Tropea, un ammanco di oltre 800mila euro dai conti del Comune
L'indagine ha tratto origine da un esposto presentato alla Corte dei conti e alla Procura dall'ex commissario prefettizio dell'Ente e dall'ex segretario generale
Una cifra di circa 883mila euro sarebbe stata trasferita dal conto corrente del Comune ad altre coordinate bancarie. Un ammanco in relazione al quale anche ad alcuni dipendenti comunali è stato notificato "l'invito a dedurre". La vicenda, riportata dalla Gazzetta del sud nell'edizione odierna, relativa al Comune di Tropea è stata oggetto di indagini condotte dalla Procura di Vibo Valentia e da una Procura della Corte dei conti, entrambe supportate dall'operato della Guardia di finanza, che ha eseguito controlli a ritroso dal 2013 al 2006. Alla base dell'inchiesta vi sarebbe la presunta riscossione illecita di somme di denaro. Sotto la "lente di ingrandimento" degli inquirenti, la figura di Rocco Cannatà, un ex dipendente della filiale della banca Carime del luogo, tesoreria dell'Ente, il quale - secondo quanto riporta la Gazzetta - avrebbe dichiarato di essere stato vittima di minacce ricevute con ripercussioni per i suoi familiari. Nessun politico dell'attuale o delle precedenti amministrazioni è coinvolto, al contrario il Comune è ritenuto parte lesa.

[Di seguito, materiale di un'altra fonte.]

(** * Sliding window service of the job-output view

    A shallow embedding of [awx/ui/client/features/output/slide.service.js]
    and the properties of its window arithmetic, edge operations,
    reconciler ([move]) and paging operations. *)

From stdpp Require Import gmap strings list fin_maps fin_sets.
From Stdlib Require Import ZArith Lia.

Open Scope Z_scope.
#[local] Set Warnings "-clear-no-such-hyp".

(** ** JavaScript numbers

    The service only ever computes with integers, but the bounds handed to
    [move] come from callers and may be [NaN] or infinite, and
    [Math.max()] of no argument is [-Infinity].  Integers are [Z]; the
    three non-finite values are kept apart. *)

Inductive num :=
| Fin (z : Z)
| PosInf
| NegInf
| NaN.

Definition Number_isFinite (x : num) : bool :=
  match x with Fin _ => true | _ => false end.

(** [Math.max(x, y)]: [NaN] is contagious, [-Infinity] is neutral. *)
Definition Math_max (x y : num) : num :=
  match x, y with
  | NaN, _ | _, NaN => NaN
  | PosInf, _ | _, PosInf => PosInf
  | NegInf, z | z, NegInf => z
  | Fin a, Fin b => Fin (Z.max a b)
  end.

(** [Math.min(x, y)]. *)
Definition Math_min (x y : num) : num :=
  match x, y with
  | NaN, _ | _, NaN => NaN
  | NegInf, _ | _, NegInf => NegInf
  | PosInf, z | z, PosInf => z
  | Fin a, Fin b => Fin (Z.min a b)
  end.

(** [x > y]; every comparison with [NaN] is false. *)
Definition num_gt (x y : num) : bool :=
  match x, y with
  | NaN, _ | _, NaN => false
  | NegInf, _ => false
  | _, PosInf => false
  | PosInf, _ => true
  | Fin _, NegInf => true
  | Fin a, Fin b => b <? a
  end.

(** [Math.max(...keys)] and [Math.min(...keys)] over a spread array. *)
Definition Math_max_spread (keys : list Z) : num :=
  foldr (λ k acc, Math_max (Fin k) acc) NegInf keys.

Definition Math_min_spread (keys : list Z) : num :=
  foldr (λ k acc, Math_min (Fin k) acc) PosInf keys.

(** ** Range arithmetic (lines 15-77) *)

Definition range : Type := Z * Z.

Definition checkRangeOverlap (r other : range) : bool :=
  let span := Z.max r.2 other.2 - Z.min r.1 other.1 in
  span <=? (r.2 - r.1) + (other.2 - other.1).

(** [false] is [None]; an overlap array is a pair. *)
Definition getOverlapArray (r other : range) : option (Z * Z) :=
  if negb (checkRangeOverlap r other) then None
  else Some (r.1 - other.1, other.2 - r.2).

(** [move] applies the boundary to the caller's raw bounds. *)
Definition getBoundedRange (r other : num * num) : num * num :=
  (Math_max r.1 other.1, Math_min r.2 other.2).

(** ** Window state (lines 79-108)

    An event as the source delivers it, and what the service keeps of it:
    [this.records[counter] = { start_line, end_line }] and
    [this.uuids[counter] = uuid]. *)

Record event := Event {
  counter : Z;
  start_line : Z;
  end_line : Z;
  uuid : string;
}.

Record lines := Lines {
  rec_start_line : Z;
  rec_end_line : Z;
}.

(** Calls that reach the two collaborators, [this.storage] (the sink) and
    [this.api] (the source). *)
Inductive call :=
| StorageAppend (events : list event)
| StoragePrepend (events : list event)
| StoragePop (n : Z)
| StorageShift (n : Z)
| StorageDeleteRecord (id : option string)
| ApiGetRange (r : range)
| ApiGetFirst
| ApiGetLast
| ApiClearCache.

(** Invocations of the four edge operations. *)
Inductive edge :=
| PushFront (events : list event)
| PushBack (events : list event)
| PopFront (count : Z)
| PopBack (count : Z).

(** The service object.  [chain] tells whether the promise held in
    [this.chain] is settled; [calls] and [edges] record, oldest first,
    what the service has asked of its collaborators and of itself. *)
Record window := Window {
  records : gmap Z lines;
  uuids : gmap Z string;
  chain : bool;
  calls : list call;
  edges : list edge;
}.

#[global] Instance lines_eq_dec : EqDecision lines.
Proof. solve_decision. Defined.
#[global] Instance event_eq_dec : EqDecision event.
Proof. solve_decision. Defined.
#[global] Instance call_eq_dec : EqDecision call.
Proof. solve_decision. Defined.
#[global] Instance edge_eq_dec : EqDecision edge.
Proof. solve_decision. Defined.
#[global] Instance window_eq_dec : EqDecision window.
Proof. solve_decision. Defined.

(** The service as [init] leaves it: both maps empty,
    [this.chain = $q.resolve()], and [api.clearCache()] called. *)
Definition init : window :=
  {| records := ∅; uuids := ∅; chain := true;
     calls := [ApiClearCache]; edges := [] |}.

Definition set_chain (b : bool) (w : window) : window :=
  {| records := records w; uuids := uuids w; chain := b;
     calls := calls w; edges := edges w |}.

Definition log_call (c : call) (w : window) : window :=
  {| records := records w; uuids := uuids w; chain := chain w;
     calls := calls w ++ [c]; edges := edges w |}.

Definition log_edge (e : edge) (w : window) : window :=
  {| records := records w; uuids := uuids w; chain := chain w;
     calls := calls w; edges := edges w ++ [e] |}.

(** [Object.keys(this.records)], read back as numbers. *)
Definition Object_keys {A} (m : gmap Z A) : list Z := elements (dom m).

(** Lines 343-353 and 362-363. *)
Definition getTailCounter (w : window) : Z :=
  let tail := Math_max_spread (Object_keys (records w)) in
  match tail with Fin t => t | _ => 0 end.

Definition getHeadCounter (w : window) : Z :=
  let head := Math_min_spread (Object_keys (records w)) in
  match head with Fin h => h | _ => 0 end.

Definition getRange (w : window) : range :=
  (getHeadCounter w, getTailCounter w).

Definition getRecordCount (w : window) : Z :=
  Z.of_nat (length (Object_keys (records w))).

(** The source: what [api.getMaxCounter()], [api.getRange(range)],
    [api.getFirst()] and [api.getLast()] answer. *)
Record Source := {
  api_getMaxCounter : num;
  api_getRange : range → list event;
  api_getFirst : list event;
  api_getLast : list event;
}.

Le origini. L'indagine ha tratto origine da un esposto presentato alla Corte dei conti e alla Procura dall'ex commissario prefettizio dell'Ente costiero Anna Aurora Colosimo e dall'ex segretario generale Francesca Massara. Nello stesso sarebbero state evidenziate diverse irregolarità. La banca ha già provveduto a versare al Comune circa 300mila euro.